I principali, e non i soli, punti critici che emergono da questa inchiesta sono: la necessità dell’adeguamento della spesa sociale alla media europea, l’integrazione dei servizi sociali, sanitari e educativi, la definizione dei livelli essenziali di assistenza (LIVEAS) che stabiliscano una serie di prestazioni esigibili dai cittadini, maggiore partecipazione democratica ai processi decisionali, scarsa tutela dei diritti sia degli utenti sia dei lavoratori “sociali”. Il modello di welfare caritatevole e residuale non è più sostenibile in un momento storico in cui i paesi europei più evoluti stanno puntando sul lavoro sociale come luogo di buone prassi e di creazione d’impiego.
Le istituzioni devono valorizzare il grande patrimonio di persone e di saperi provenienti dal lavoro sociale. Dall’indagine emerge in primo luogo la giovane età, il 45% degli individui ha meno di 36 anni, il 43% rientra nella fascia 36-50 anni, circa il 10% ha un’età compresa tra 51-60 anni, poco più del 3% ha più di 60 anni. Tale distribuzione, incrociata con quella relativa all’anzianità professionale e ai ruoli ricoperti, evidenzia una tendenza ad entrare relativamente presto nel comparto lavorativo del sociale e una propensione a investire in essa in termini di stabilità lavorativa e di sviluppo professionale. Il 65% sono donne.
Gli stranieri sono solo il 4% dei lavoratori dei servizi territoriali, mentre la maggior parte di essi finiscono, in realtà, soprattutto nell’assistenza agli anziani scomparendo dal welfare territoriale per entrare in quello familiare, alimentando così il lavoro sommerso, con danno all’anziano, che paga un’assistenza alla quale invece avrebbe diritto gratuito e con un danno per i badanti, che hanno meno diritti tutelati e che spesso hanno professionalità più alte di quelle riconosciute, con uno spreco di risorse umane. Circa la metà svolge questo lavoro a tempo pieno, e di questi il 66% guadagna meno di 1200 € al mese (in Umbria è il 29%), il 23% tra 800-1000 € (in Umbria è il 34%). Il 61% ha un contratto a tempo indeterminato e il restante 39% ha forme contrattuali precarie. Questo dato, però se si scende al Centro Sud, diventa drammatico, con il 53% senza contratto stabile.

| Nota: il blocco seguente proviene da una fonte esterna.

(* ===== verification/Metrics.v ===== *)
(** Metrics: [internal/observability] (metrics*.go and the adapters), the metrics
    interfaces of the packages that use them, and [updateStateMetricsLocked].

    The Prometheus client is a parameter: the class [Prometheus] has the operations the
    code calls and [PrometheusLaws] what its documentation says of them.  A method that
    would panic (a nil vector, a wrong number of label values, a label value that is not
    UTF-8, a name registered twice) yields [None].  The struct [Metrics] has 32 fields of pointers to vectors: it is a
    function from [field], the names of its fields, to a vector or nil.  The adapters
    share one [Metrics]; it is passed along.

    Integers become float64 ([float64_of]); durations are observed as they are, their
    conversion to seconds is left out. *)

From S2P Require Import Prelude Float64 Model RaftLog Storage Node Bytes Utf8 JsonCodec.

(** ** The Prometheus client *)

Inductive update :=
| Touch                (** [WithLabelValues] alone *)
| SetTo (x : N)
| Inc
| Observe (d : Z).

Class Prometheus (V R : Type) := {
  newVec : string -> list string -> V;
  vec_name : V -> string;
  vec_labels : V -> list string;
  vec_update : list string -> update -> V -> option V;
  vec_value : V -> list string -> option N;
  vec_samples : V -> list string -> list Z;
  mustRegister : V -> R -> option R;
  registered : R -> gset string;
}.

Definition next_value (u : update) (old : option N) : option N :=
  match u with
  | Touch | Observe _ => Some (default 0%N old)
  | SetTo x => Some x
  | Inc => Some (default 0 old + 1)%N
  end.

Definition next_samples (u : update) (old : list Z) : list Z :=
  match u with Observe d => old ++ [d] | _ => old end.
(* ===== verification/Servers.v ===== *)
(** The network servers: [internal/transport/server.go], [internal/observability/http.go]
    and the server of [health.go].

    What the gRPC and HTTP libraries answer is an argument: the error of [Serve], and
    for a shutdown whether the server or the context ends first.  Loggers are left out;
    a method on a nil pointer takes [None]. *)

From S2P Require Import Prelude Model RaftLog Storage Node Health.

Definition ErrServerClosed : error := Sentinel "transport server is closed".
Definition ErrMetricsServerClosed : error := Sentinel "metrics server is closed".
Definition http_ErrServerClosed : error := Sentinel "http: Server closed".

(** What a shutdown asks of the server. *)
Inductive server_call := GracefulStop | ForcedStop.

(** ** The gRPC server *)

(** [listener] holds the address it is bound to; the fields of pointers can be nil. *)
Record transport_Server := mkTransportServer {
  ts_address : string;
  ts_listener : option string;
  ts_grpc : option (list string);      (* the services registered *)
}.

Definition ts_NewServer (Listen : string -> result string) (address : string) : result transport_Server :=
  if bool_decide (address = "") then Err (Msg "transport server address is required")
  else match Listen address with
       | Err e => Err (Wrap "listen" e)
       | Ok bound => Ok (mkTransportServer address (Some bound) (Some []))
       end.

Definition ts_Serve (answer : option error) (s : option transport_Server) : option error :=
  match s with
  | Some (mkTransportServer _ (Some _) (Some _)) =>
      match answer with Some e => Some (Wrap "serve gRPC" e) | None => None end
  | _ => Some ErrServerClosed
  end.

(** [ctx] is [None] for nil; it carries the error of the context when that ends first. *)
Definition ts_Shutdown (ctx : option (option error)) (s : option transport_Server) : list server_call * option error :=
  match s with
  | Some (mkTransportServer _ _ (Some _)) =>
      match ctx with
      | None => ([], Some (Msg "shutdown context is nil"))
      | Some None => ([GracefulStop], None)
      | Some (Some e) => ([GracefulStop; ForcedStop], Some (Wrap "graceful shutdown" e))
      end
  | _ => ([], None)
  end.

Definition ts_Address (s : option transport_Server) : string :=
  match s with Some s => default "" (ts_listener s) | None => "" end.

Definition register (service : string) (s : transport_Server) : transport_Server :=
  mkTransportServer (ts_address s) (ts_listener s) ((fun ss => ss ++ [service]) <$> ts_grpc s).

(** A service is [false] when its pointer is nil. *)
Definition RegisterRaftService (service : bool) (s : option transport_Server) : option transport_Server * option error :=
  match s with
  | Some (mkTransportServer _ _ (Some _) as srv) =>
      if service then (Some (register "raftiq.v1.RaftService" srv), None) else (s, Some (Msg "raft service is required"))
  | _ => (s, Some ErrServerClosed)
  end.

Definition RegisterKVService (service : bool) (s : option transport_Server) : option transport_Server * option error :=
  match s with
  | Some (mkTransportServer _ _ (Some _) as srv) =>
      if service then (Some (register "raftiq.v1.KVService" srv), None) else (s, Some (Msg "kv service is required"))
  | _ => (s, Some ErrServerClosed)
  end.

(** ** The HTTP servers *)

(** The address bound by the listener and whether the server is there. *)
Record http_server := mkHttpServer { hs_listener : option string; hs_server : bool }.

Definition NewMetricsServer (Listen : string -> result string) (address : string) (gatherer : bool) : result http_server :=
  if bool_decide (address = "") then Err (Msg "metrics server address is required")
  else if negb gatherer then Err (Msg "metrics gatherer is required")
  else match Listen address with
       | Err e => Err (Wrap "listen for metrics server" e)
       | Ok bound => Ok (mkHttpServer (Some bound) true)
       end.

Definition ms_Serve (answer : option error) (s : option http_server) : option error :=
  match s with
  | Some (mkHttpServer (Some _) true) =>
      match answer with
      | Some e => if errors_Is e "http: Server closed" then None else Some (Wrap "serve metrics" e)
      | None => None
      end
  | _ => Some ErrMetricsServerClosed
  end.

Definition ms_Shutdown (ctx : option (option error)) (s : option http_server) : list server_call * option error :=
  match s with
  | Some (mkHttpServer _ true) =>
      match ctx with
      | None => ([], Some (Msg "shutdown context is required"))
      | Some None => ([GracefulStop], None)
      | Some (Some e) => ([GracefulStop], Some (Wrap "shutdown metrics server" e))
      end
  | _ => ([], None)
  end.

Definition ms_Address (s : option http_server) : string :=
  match s with Some s => default "" (hs_listener s) | None => "" end.

Definition hs_NewHealthServer (Listen : string -> result string) (address : string) : result http_server :=
  if bool_decide (address = "") then Err (Msg "health server address is required")
  else match Listen address with
       | Err e => Err (Wrap "listen for health server" e)
       | Ok bound => Ok (mkHttpServer (Some bound) true)
       end.

Definition hs_Serve (answer : option error) (s : option http_server) : option error :=
  match s with
  | Some (mkHttpServer (Some _) true) =>
      match answer with
      | Some e => if errors_Is e "http: Server closed" then None else Some (Wrap "serve health" e)
      | None => None
      end
  | _ => Some ErrHealthServerClosed
  end.

(** The context is handed on; a nil one is the library's affair. *)
Definition hs_Shutdown (ended : option error) (s : option http_server) : list server_call * option error :=
  match s with
  | Some (mkHttpServer _ true) => ([GracefulStop], ended)
  | _ => ([], None)
  end.

Definition hs_Address (s : option http_server) : string :=
  match s with Some s => default "" (hs_listener s) | None => "" end.

(** A server that was made serves until the library answers, and a shutdown that is
    waited for reports no error: [Serve] of gRPC returns nil and that of HTTP
    [ErrServerClosed] when the server is shut down. *)
Lemma new_servers_serve Listen a1 a2 a3 t m h :
  ts_NewServer Listen a1 = Ok t -> NewMetricsServer Listen a2 true = Ok m -> hs_NewHealthServer Listen a3 = Ok h ->
  ts_Serve None (Some t) = None /\ ms_Serve (Some http_ErrServerClosed) (Some m) = None /\
  hs_Serve (Some http_ErrServerClosed) (Some h) = None /\
  (forall e, errors_Is e "http: Server closed" = false ->
     ts_Serve (Some e) (Some t) = Some (Wrap "serve gRPC" e) /\ ms_Serve (Some e) (Some m) = Some (Wrap "serve metrics" e) /\
     hs_Serve (Some e) (Some h) = Some (Wrap "serve health" e)).
Proof.
  unfold ts_NewServer, NewMetricsServer, hs_NewHealthServer. intros Et Em Eh. cbn [negb] in Em.
  repeat case_bool_decide; try done. destruct (Listen a1), (Listen a2), (Listen a3); simplify_eq.
  split_and!; try done. intros e He. cbn. by rewrite He.
Qed.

Il 49% del campione di lavoratori e lavoratrici intervistati ritiene di essere poco o niente soddisfatto della propria posizione contrattuale. Il 71% degli intervistati mostra una diffusa percezione concernente il non pieno rispetto dei diritti dei lavoratori. La responsabilità del mancato rispetto di tali diritti è attribuita dal 26% alle istituzioni e agli enti locali, alle cooperative e agli altri soggetti gestori dei servizi dal 17%, a entrambi (EELL e coop insieme) dal 41%.

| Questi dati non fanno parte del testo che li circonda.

(** The index in the name of a capture reads back as the frame count. *)
Lemma readDecimal_format04 n : readDecimal (format04 n) = Some n.
Proof.
  destruct (uint_of_decimal n) as (d & Hd & Hn).
  unfold readDecimal, format04. cbv zeta.
  rewrite (uint_of_zeros _ _ _ Hd). cbn [option_map].
  rewrite of_uint_zeros, Hn. reflexivity.
Qed.




(** ** Scene composition *)

Lemma addChild_run child w :
  addChild child w
  = Some (tt, with_this (with_root (root (this w) ++ [child])%list (this w)) w).
Proof. reflexivity. Qed.

Lemma nth_error_pushed {A} (l : list A) (x : A) :
  nth_error (l ++ [x])%list (List.length l) = Some x.
Proof.
  rewrite nth_error_app2 by lia. rewrite Nat.sub_diag. reflexivity.
Qed.

(** The loop attaches the root node of every body part that comes before
    the first one without a render model. *)
Lemma addBodyParts_prefix pre : forall rs rest renderModels w,
  map renderable pre = map Some rs ->
  addBodyParts (pre ++ rest)%list (List.length renderModels) renderModels w
  = addBodyParts rest (List.length (renderModels ++ rs)%list) (renderModels ++ rs)
      (with_this
         (with_root (root (this w) ++ map getRootNode rs)%list (this w)) w).
Proof.
  induction pre as [|part pre IH]; intros rs rest renderModels w Hrs.
  - destruct rs; [|discriminate]. cbn [map app]. rewrite !app_nil_r.
    destruct w as [v out log]. destruct v. reflexivity.
  - destruct rs as [|r rs]; [discriminate|].
    cbn [map] in Hrs. injection Hrs as Hr Hrs.
    cbn [app addBodyParts]. unfold renderable in Hr.
    destruct (createRenderModel part) as [renderModel|]; [|discriminate].
    rewrite Hr, nth_error_pushed. unfold bind at 1. rewrite addChild_run.
    replace (S (List.length renderModels)) with (List.length (renderModels ++ [r])%list)
      by (rewrite List.length_app; cbn; lia).
    rewrite (IH rs rest (renderModels ++ [r])%list _ Hrs).
    rewrite <- !app_assoc. cbn [app map this with_this root with_root].
    rewrite <- app_assoc. reflexivity.
Qed.

(** A body part without a render model ends the loop with [false]; the
    viewer stays as the loop found it. *)
Lemma addBodyParts_failure part rest i renderModels w :
  renderable part = None ->
  exists w',
    addBodyParts (part :: rest) i renderModels w = Some (false, w')
    /\ this w' = this w /\ imageWrites w' = imageWrites w.
Proof.
  intros H. cbn [addBodyParts]. unfold renderable in H.
  destruct (createRenderModel part) as [renderModel|].
  - rewrite H. eexists. split; [reflexivity|]. split; reflexivity.
  - eexists. split; [reflexivity|]. split; reflexivity.
Qed.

Malgrado l’evidente condizionamento sfavorevole sul terreno salariale e dei diritti, i livelli di motivazione degli operatori e di scelta consapevole del lavoro rimangono molto alti; basti pensare che il 76% delle persone intervistate si reputa soddisfatta dell’organizzazione per cui lavora (dato che paradossalmente scende al 61% se si prendono in considerazione i soli operatori pubblici, dove le garanzie lavorative sono nettamente migliori del terzo settore).

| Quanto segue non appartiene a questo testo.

(** * TusaBot: the conversational state machine of [bot.py], embedded in Rocq

    The bot keeps one dictionary per user ([context.user_data]), one shared
    dictionary ([context.bot_data]) and a PostgreSQL table [users] ([db.py]).
    Every handler of [bot.py] is translated here into a function from the
    state it reads to the state it leaves and the messages it sends.

    Conventions of the embedding.
    - A Python [str] is a [string]; one character is one code point, so the
      embedding covers texts whose code points are below 256.  The character
      tables of [Py] are Python's tables restricted to that range.
    - A dictionary is a [gmap string value]; [d.get(k)] is [get d k],
      [d[k] = v] is [<[k:=v]> d] and [d.pop(k, None)] is [delete k d].
    - The outcome of every call that leaves the process (database, Telegram,
      VK) is an input of the handler, gathered in the record [oracle].
    - A handler returns the pair of its final state and its replies. *)

From Stdlib Require Import ZArith String Ascii List Bool Lia.
From stdpp Require Import base option list gmap strings.
Import ListNotations.

Local Open Scope string_scope.
Local Open Scope Z_scope.

(** ** Python's [str] methods and [int()] *)

Module Py.

Definition code (c : ascii) : Z := Z.of_N (N_of_ascii c).

Definition between (lo hi : Z) (c : ascii) : bool :=
  (lo <=? code c) && (code c <=? hi).

(** [str.isspace] on one character: TAB..CR, FS..US, space, NEL, NBSP. *)
Definition isspace (c : ascii) : bool :=
  between 9 13 c || between 28 32 c || (code c =? 133) || (code c =? 160).

(** Characters of category Nd: only the ASCII digits below 256. *)
Definition isdecimal (c : ascii) : bool := between 48 57 c.

(** [str.isdigit] on one character adds the superscripts 2, 3 and 1. *)
Definition isdigit_char (c : ascii) : bool :=
  isdecimal c || (code c =? 178) || (code c =? 179) || (code c =? 185).

(** [str.isalpha] on one character: ASCII letters, the ordinal
    indicators, the micro sign and the Latin-1 letters. *)
Definition isalpha_char (c : ascii) : bool :=
  between 65 90 c || between 97 122 c
  || (code c =? 170) || (code c =? 181) || (code c =? 186)
  || between 192 214 c || between 216 246 c || between 248 255 c.

(** [str.isalnum] on one character: alphabetic, decimal, digit or numeric
    (the vulgar fractions 188..190 are numeric). *)
Definition isalnum_char (c : ascii) : bool :=
  isalpha_char c || isdigit_char c || between 188 190 c.

(** The class [\w] of [re] on [str] patterns: alphanumeric or underscore. *)
Definition isword (c : ascii) : bool := isalnum_char c || (code c =? 95).

Fixpoint all_chars (p : ascii -> bool) (s : string) : bool :=
  match s with
  | EmptyString => true
  | String c r => p c && all_chars p r
  end.

Definition nonempty (s : string) : bool :=
  match s with EmptyString => false | String _ _ => true end.

(** [s.isdigit()] and [s.isalnum()]: false on the empty string. *)
Definition isdigit (s : string) : bool := nonempty s && all_chars isdigit_char s.
Definition isalnum (s : string) : bool := nonempty s && all_chars isalnum_char s.

Fixpoint lstrip_by (p : ascii -> bool) (s : string) : string :=
  match s with
  | EmptyString => EmptyString
  | String c r => if p c then lstrip_by p r else s
  end.

Fixpoint rstrip_by (p : ascii -> bool) (s : string) : string :=
  match s with
  | EmptyString => EmptyString
  | String c r =>
      match rstrip_by p r with
      | EmptyString => if p c then EmptyString else String c EmptyString
      | r' => String c r'
      end
  end.

(** [s.strip()] *)
Definition strip (s : string) : string := rstrip_by isspace (lstrip_by isspace s).

(** [s.lstrip(c)] for a one-character argument *)
Definition lstrip_char (c : ascii) (s : string) : string := lstrip_by (Ascii.eqb c) s.

(** [s.replace(c, '')] for a one-character pattern *)
Fixpoint remove_char (c : ascii) (s : string) : string :=
  match s with
  | EmptyString => EmptyString
  | String d r => if Ascii.eqb c d then remove_char c r else String d (remove_char c r)
  end.

(** [str.lower] on one character: A..Z and the upper-case Latin-1 letters
    move by 32; everything else below 256 is unchanged. *)
Definition lower_char (c : ascii) : ascii :=
  if between 65 90 c || between 192 214 c || between 216 222 c
  then ascii_of_N (Z.to_N (code c + 32)) else c.

Fixpoint lower (s : string) : string :=
  match s with
  | EmptyString => EmptyString
  | String c r => String (lower_char c) (lower r)
  end.

(** [s.startswith(p)] *)
Definition startswith (p s : string) : bool := String.prefix p s.

(** [s[n:]] *)
Fixpoint drop (n : nat) (s : string) : string :=
  match n, s with
  | O, _ => s
  | S _, EmptyString => EmptyString
  | S n', String _ r => drop n' r
  end.

(** [s[:n]] *)
Fixpoint take (n : nat) (s : string) : string :=
  match n, s with
  | O, _ => EmptyString
  | S _, EmptyString => EmptyString
  | S n', String c r => String c (take n' r)
  end.

(** [len(s)] *)
Definition len (s : string) : Z := Z.of_nat (String.length s).

(** [s.split(sep, 1)[1]] for a one-character separator: the text after
    the first separator, [None] (an [IndexError]) when there is none. *)
Fixpoint after_first (sep : ascii) (s : string) : option string :=
  match s with
  | EmptyString => None
  | String c r => if Ascii.eqb sep c then Some r else after_first sep r
  end.

(** The white space [int()] skips at both ends: what [Py_ISSPACE] accepts
    once the non-ASCII spaces have been turned into blanks. *)
Definition int_space (c : ascii) : bool :=
  between 9 13 c || (code c =? 32) || (code c =? 133) || (code c =? 160).

Definition digit_of (c : ascii) : option Z :=
  if isdecimal c then Some (code c - 48) else None.

(** Decimal digits with single underscores between them.  [seen] says
    that the previous character was a digit. *)
Fixpoint int_digits (acc : Z) (seen : bool) (s : string) : option Z :=
  match s with
  | EmptyString => if seen then Some acc else None
  | String c r =>
      match digit_of c with
      | Some d => int_digits (10 * acc + d) true r
      | None =>
          if Ascii.eqb c "_" && seen then int_digits acc false r else None
      end
  end.

Definition int_signed (s : string) : option Z :=
  match s with
  | String "+" r => int_digits 0 false r
  | String "-" r => Z.opp <$> int_digits 0 false r
  | _ => int_digits 0 false s
  end.

(** [int(s)]: [None] stands for [ValueError].  (CPython 3.11 also raises
    [ValueError] past 4300 digits; a Telegram message holds at most 4096
    characters, so that limit is never met here.) *)
Definition int (s : string) : option Z :=
  int_signed (rstrip_by int_space (lstrip_by int_space s)).

End Py.

(** ** Regular expressions, as far as [re.match] is used by [is_valid_url] *)

Module Re.

Inductive regex : Type :=
| Void
| Eps
| Cls (p : ascii -> bool)
| Cat (a b : regex)
| Alt (a b : regex)
| Star (a : regex).

Definition chr (c : ascii) : regex := Cls (Ascii.eqb c).

Fixpoint lit (s : string) : regex :=
  match s with
  | EmptyString => Eps
  | String c r => Cat (chr c) (lit r)
  end.

(** [a?] and [a+] *)
Definition opt (a : regex) : regex := Alt Eps a.
Definition plus (a : regex) : regex := Cat a (Star a).

Fixpoint nullable (r : regex) : bool :=
  match r with
  | Void => false
  | Eps => true
  | Cls _ => false
  | Cat a b => nullable a && nullable b
  | Alt a b => nullable a || nullable b
  | Star _ => true
  end.

(** The derivative of [r] by the character [c]. *)
Fixpoint deriv (c : ascii) (r : regex) : regex :=
  match r with
  | Void => Void
  | Eps => Void
  | Cls p => if p c then Eps else Void
  | Cat a b =>
      if nullable a then Alt (Cat (deriv c a) b) (deriv c b)
      else Cat (deriv c a) b
  | Alt a b => Alt (deriv c a) (deriv c b)
  | Star a => Cat (deriv c a) (Star a)
  end.

(** [s] as a whole belongs to the language of [r]. *)
Fixpoint fullmatch (r : regex) (s : string) : bool :=
  match s with
  | EmptyString => nullable r
  | String c t => fullmatch (deriv c r) t
  end.

Definition newline : ascii := ascii_of_N 10.

Definition chop_newline (s : string) : option string :=
  let n := String.length s in
  if String.eqb (Py.drop (n - 1) s) (String newline EmptyString)
  then Some (Py.take (n - 1) s) else None.

(** [re.match("^" r "$", s)]: without [re.MULTILINE], [$] holds at the
    end of [s] and just before a newline that ends [s]. *)
Definition match_anchored (r : regex) (s : string) : bool :=
  fullmatch r s
  || match chop_newline s with Some s' => fullmatch r s' | None => false end.

End Re.

(** ** The validators of [bot.py] *)

(** [[\w\-]] *)
Definition host_char (c : ascii) : bool := Py.isword c || Ascii.eqb c "-".

(** The characters listed in [[\w\-._~:/?#\[\]@!$&'()*+,;=%]]. *)
Definition path_punct : string := "-._~:/?#[]@!$&'()*+,;=%".

Fixpoint mem_char (c : ascii) (s : string) : bool :=
  match s with
  | EmptyString => false
  | String d r => Ascii.eqb c d || mem_char c r
  end.

Definition path_char (c : ascii) : bool := Py.isword c || mem_char c path_punct.

(** The pattern of [is_valid_url], group by group: the scheme [https?://],
    a host label [[\w\-]+], one or more further labels [(\.[\w\-]+)+], an
    optional port [(:\d+)?] and an optional path, a slash followed by any
    number of [path_char]s. *)
Definition url_pattern : Re.regex :=
  Re.Cat (Re.Cat (Re.lit "http") (Re.Cat (Re.opt (Re.chr "s")) (Re.lit "://")))
 (Re.Cat (Re.plus (Re.Cls host_char))
 (Re.Cat (Re.plus (Re.Cat (Re.chr ".") (Re.plus (Re.Cls host_char))))
 (Re.Cat (Re.opt (Re.Cat (Re.chr ":") (Re.plus (Re.Cls Py.isdecimal))))
         (Re.opt (Re.Cat (Re.chr "/") (Re.Star (Re.Cls path_char))))))).

(** [is_valid_url]: the guard [not url] rejects the empty string. *)
Definition is_valid_url (url : string) : bool :=
  if negb (Py.nonempty url) then false
  else Re.match_anchored url_pattern (Py.strip url).

(** [is_valid_caption]: every caller passes a [str]. *)
Definition is_valid_caption (c : string) : bool := Py.len c <=? 1024.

Questa motivazione è spiegabile anche in ragione del fatto che la maggioranza degli operatori hanno scelto questo lavoro e non gli è capitato.
Aumentare la spesa sociale, equivale a garantire diritti non solo agli operatori ma anche agli utenti. Il livello di distruzione, di frantumazione, di esigibilità di alcune prestazioni, irrinunciabili per uno stato democratico è, oramai, ai minimi storici.
L’Italia spende in “Welfare” meno di qualsiasi stato europeo, il che significa indirettamente che il nostro sistema di assistenza si tiene, a stento, in piedi solo grazie all’impegno e alla forte motivazione di chi lavora nel terzo settore. E’ questo che emerge dall’inchiesta sul lavoro sociale condotto nel 2009 “ Voci e volti del welfare invisibile” che ha coinvolto oltre 2500 operatori sociali del terzo settore (85% del campione) e del pubblico, in tutta Italia.
Ricerca che ha interessato tutte le figure professionali: assistenti sociali, educatori professionali, sociologi, psicologi, pedagogisti, assistenti domiciliari, mediatori culturali, operatori impegnati negli interventi di promozione sociale, nell’inserimento lavorativo di soggetti svantaggiati, nei servizi alla persona a carattere domiciliare, semiresidenziale e residenziale.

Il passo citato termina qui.